La crescente domanda di Pac in Etf ha spinto banche e broker a competere offrendo soluzioni sempre più convenienti. Oggi, è possibile costruire un piano di accumulo con commissioni di acquisto molto basse, o addirittura azzerate. Alcuni esempi? Directa: È stata pioniera in Italia offrendo un Pac automatico in Etf con zero costi di esecuzione su una vasta lista di strumenti convenzionati. È una soluzione ideale per chi vuole avere il pieno controllo e agire in autonomia. Fineco: Con il servizio Piano Replay, permette di creare un Pac su Etf con la possibilità di ribilanciamento automatico. L'offerta è particolarmente vantaggiosa per gli under 30, che possono usufruire del servizio gratuitamente. Moneyfarm: Ha recentemente lanciato il suo Pac in Etf automatico, che si aggiunge al servizio di gestione patrimoniale. Con versamenti a partire da 10 euro e commissioni di acquisto azzerate, si posiziona come una valida alternativa per chi cerca semplicità e automazione.

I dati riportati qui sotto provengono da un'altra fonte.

(** * Spoolman client: the column editor and the list pages' column layout

    A shallow embedding of

    - [client/src/components/columnEditor.tsx] (the column editor dialog:
      [resolvedOrder], [moveColumn], [toggleColumn], [updateWidth], the
      [onOk] emission, the rows and their [hover] and width input), and
    - [client/src/pages/filaments/list.tsx] and
      [client/src/pages/vendors/list.tsx] (the column order initialiser and
      its reconciliation effect, the [onApply] handler and the header resize
      handle [handleResizeStart]; the registry [allColumnsWithExtraFields],
      [columnOptions], [translateColumnI18nKey], [getColumnKey],
      [columnsWithResizers] and [tableColumns]); the two pages carry the
      same code.

    Data is modelled the way the code holds it:
    - a column id is a [string]; an array of ids is a [list string];
    - an array slot that may hold [undefined] is an [option string];
    - [Record<string, number>] is a [gmap string Js.double] (own string keys
      only);
    - a JavaScript [Set<string>] is a duplicate-free list in insertion order,
      which is the order [Array.from] reads it back in;
    - a JavaScript number is an IEEE 754 double, [Js.double]: NaN, an
      infinity, or a finite value counted in units of 2^-1074 (every finite
      double is a whole number of them); [+] and [-] round to the nearest
      double, ties to even, as the code's arithmetic does. The two zeros are
      not told apart: the code never divides, and JSON writes both as 0. *)

From Stdlib Require Import ZArith Lia Ascii String.
From Stdlib Require SpecFloat.
From stdpp Require Import gmap strings list fin_maps pretty.

Local Open Scope Z_scope.

(** ** The JavaScript built-ins the code calls *)

Module Js.

(** [Array.prototype.splice] resolves a relative start index: a negative index
    counts from the end, and the result is clamped to [0 .. len]. *)
Definition relativeStart (len start : Z) : Z :=
  if start <? 0 then Z.max (len + start) 0 else Z.min start len.

(** [arr.splice(start, deleteCount, ...items)]: the removed elements, and the
    array afterwards. *)
Definition splice {A : Type} (arr : list A) (start deleteCount : Z)
    (items : list A) : list A * list A :=
  let len := Z.of_nat (length arr) in
  let actualStart := relativeStart len start in
  let actualDeleteCount := Z.min (Z.max deleteCount 0) (len - actualStart) in
  let s := Z.to_nat actualStart in
  let d := Z.to_nat actualDeleteCount in
  (take d (drop s arr), take s arr ++ items ++ drop (s + d)%nat arr).

(** [Set.prototype.add]: a new member goes to the end of the insertion
    order, a present one stays where it is. *)
Definition Set_add (s : list string) (x : string) : list string :=
  if decide (x ∈ s) then s else s ++ [x].

(** [Set.prototype.delete]. *)
Definition Set_delete (s : list string) (x : string) : list string :=
  filter (λ y, y ≠ x) s.

(** [Set.prototype.has]. *)
Definition Set_has (s : list string) (x : string) : bool :=
  bool_decide (x ∈ s).

(** [new Set(iterable)]: the members are added one after the other. *)
Definition Set_new (iterable : list string) : list string :=
  foldl Set_add [] iterable.
(** *** One pending review for an entry *)

Lemma one_pending_review_entry db db' entry_id entry entry' :
  entries db !! entry_id = Some entry →
  Entry.workflow_state entry' ≠ "draft"
  ∨ Entry.workflow_state entry' = Entry.workflow_state entry →
  reviews db' = reviews db →
  entries db' = <[entry_id := entry']> (entries db) →
  one_pending_review db → one_pending_review db'.
Proof.
  intros Hold Hstate Hreviews Hentries [Hone Hdraft].
  split; rewrite Hreviews; [exact Hone|].
  intros id review e Hid Hpending. rewrite Hentries.
  destruct (decide (entry_id = Review.entry_id review)) as [Heq|Hne].
  - rewrite Heq, lookup_insert_eq. intros [= <-].
    destruct Hstate as [Hnot | Hsame]; [done|].
    rewrite Hsame. apply (Hdraft id review); [done | done |].
    by rewrite <- Heq.
  - rewrite lookup_insert_ne by done. by apply (Hdraft id review).
Qed.

Lemma one_pending_review_same db db' :
  reviews db' = reviews db → entries db' = entries db →
  one_pending_review db → one_pending_review db'.
Proof.
  intros Hreviews Hentries Hkept. unfold one_pending_review.
  by rewrite Hreviews, Hentries.
Qed.
Lemma rounded_pairDistance_refl (P : nat) (f : Rounded.Fiber R) :
  (1 <= P)%nat -> Rounded.pairDistance P f f = 0.
Proof.
  intros HP. unfold Rounded.pairDistance.
  change (@Rounded.minimum R A) with Rmin.
  rewrite rounded_meanSquared_refl.
  apply Rmin_left. apply rounded_meanSquared_nonneg. exact HP.
Qed.

(** C1, amended.  For fibers [F] and [G] of [P >= 1] points each, for
    every arithmetic that rounds each result with a relative error of
    at most [u] (float64: u = 2^-53) and whatever the order in which
    [np.sum] adds: [fiberDistance(F, {G})] and [fiberDistance(G, {F})]
    are non-negative and each is at most [((1 + u) / (1 - u))^(P + 2)]
    times the other, so they agree up to rounding and are equal when
    nothing is rounded; and [fiberDistance(F, {F})] is 0.  The distance
    is the code's [fiberDistance], the element-wise minimum of the
    positional mean squared distance for [F] as stored and for [F]
    reversed. *)
Theorem fiberDistance_symmetric_up_to_rounding (P : nat)
        (F G : Rounded.Fiber R) :
  (1 <= P)%nat -> Rounded.Fiber_wf P F -> Rounded.Fiber_wf P G ->
  exists a b : R,
    Rounded.fiberDistance F (Rounded.collection P [G]) = [a]
    /\ Rounded.fiberDistance G (Rounded.collection P [F]) = [b]
    /\ 0 <= a /\ 0 <= b
    /\ a <= Rounded.tolerance u P * b
    /\ b <= Rounded.tolerance u P * a
    /\ Rounded.fiberDistance F (Rounded.collection P [F]) = [0].
Proof.
  intros HP HF HG.
  exists (Rounded.pairDistance P F G), (Rounded.pairDistance P G F).
  rewrite !rounded_fiberDistance_single.
  rewrite (rounded_pairDistance_refl P F HP).
  repeat split; try reflexivity;
    auto using rounded_pairDistance_nonneg, rounded_pairDistance_tolerance.
Qed.
(** [expiryTime ? Math.max(0, Math.floor((expiryTime - now) / 1000)) : 0] *)
Definition timeLeft (now : Z) (expiryTime : option Z) : Z :=
  match expiryTime with
  | Some e => if e =? 0 then 0 else Z.max 0 ((e - now) / 1000)
  | None => 0
  end.

Definition alertId (index : nat) : string := "alert-" +:+ pretty index.

(** The body of the loop of [displayAlerts] for the alert at [index]. *)
Definition displayAlert (now : Z) (index : nat) (alert : Alert.data)
  (timers : JsMap Timer) : JsMap Timer :=
  if 0 <? timeLeft now (Alert.expiry alert) then
    mapSet (alertId index)
      (mkTimer (timeLeft now (Alert.expiry alert))
         (ExpiryInfo (default 0 (Alert.expiry alert))))
      timers
  else timers.

(** A loop with the index of each element, from [index]. *)
Fixpoint forEachIndexed {A St} (f : nat → A → St → St) (index : nat) (l : list A)
  (s : St) : St :=
  match l with
  | [] => s
  | x :: l' => forEachIndexed f (S index) l' (f index x s)
  end.

(** [nows index] is the value of [Date.now()] read while the alert at
    [index] is handled. *)
Definition displayAlerts (worldState : WorldState) (nows : nat → Z) (app : App) : App :=
  if negb (alertsContainer app) then app
  else
    (* Clear existing alert timers to prevent conflicts *)
    let app := withAlertTimers (mapClear (alertTimers app)) app in
    if (length (alerts worldState) =? 0)%nat then app
    else
      withAlertTimers
        (forEachIndexed (λ index alert, displayAlert (nows index) index alert)
           0 (take 8 (alerts worldState)) (alertTimers app))
        app.

Definition tierOrder : list string := ["Lith"; "Meso"; "Neo"; "Axi"; "Requiem"; "Omnia"].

Ma sono sempre più numerose le banche e le piattaforme (Trade Republic, Scalable, Revolut…) che offrono la possibilità di sottoscrivere dei Pac in etf o comunque tutte consentono di negoziare gli etf e naturalmente un aspetto importante prima di sottoscrivere un pac è valutare i costi sia dello strumento sottostante che quelli diretti e indiretti come spese fisse o di negoziazione.
La scelta della piattaforma dipende dalle esigenze di ciascuno, ma il punto fermo rimane l'importanza di investire in strumenti diversificati e con costi contenuti. Per un investimento di lungo periodo, è fondamentale scegliere un paniere che non sia troppo tematico o «alla moda» secondo SoldiExpert SCF ma che rifletta una diversificazione ampia a livello di settori e Paesi. Questo è il miglior antidoto contro la volatilità e le mode del momento.
«Come consulenti finanziari indipendenti ovvero soggetti iscritti all’Albo Ocf (obbligatorio per chi in Italia fornisce consigli di investimento)», spiega Gaziano, «forniamo un’ampia consulenza senza conflitti di interesse (siamo pagati solo a parcella e non riceviamo commissioni sui prodotti o strumenti consigliati) a piccoli e grandi investitore e supportiamo i clienti nella scelta del Pac migliore a partire dalla scelta dell’intermediario e poi degli strumenti migliori o valutiamo se già sono stati attivati dei Pac magari in fondi di investimento se superano la valutazione costi-benefici».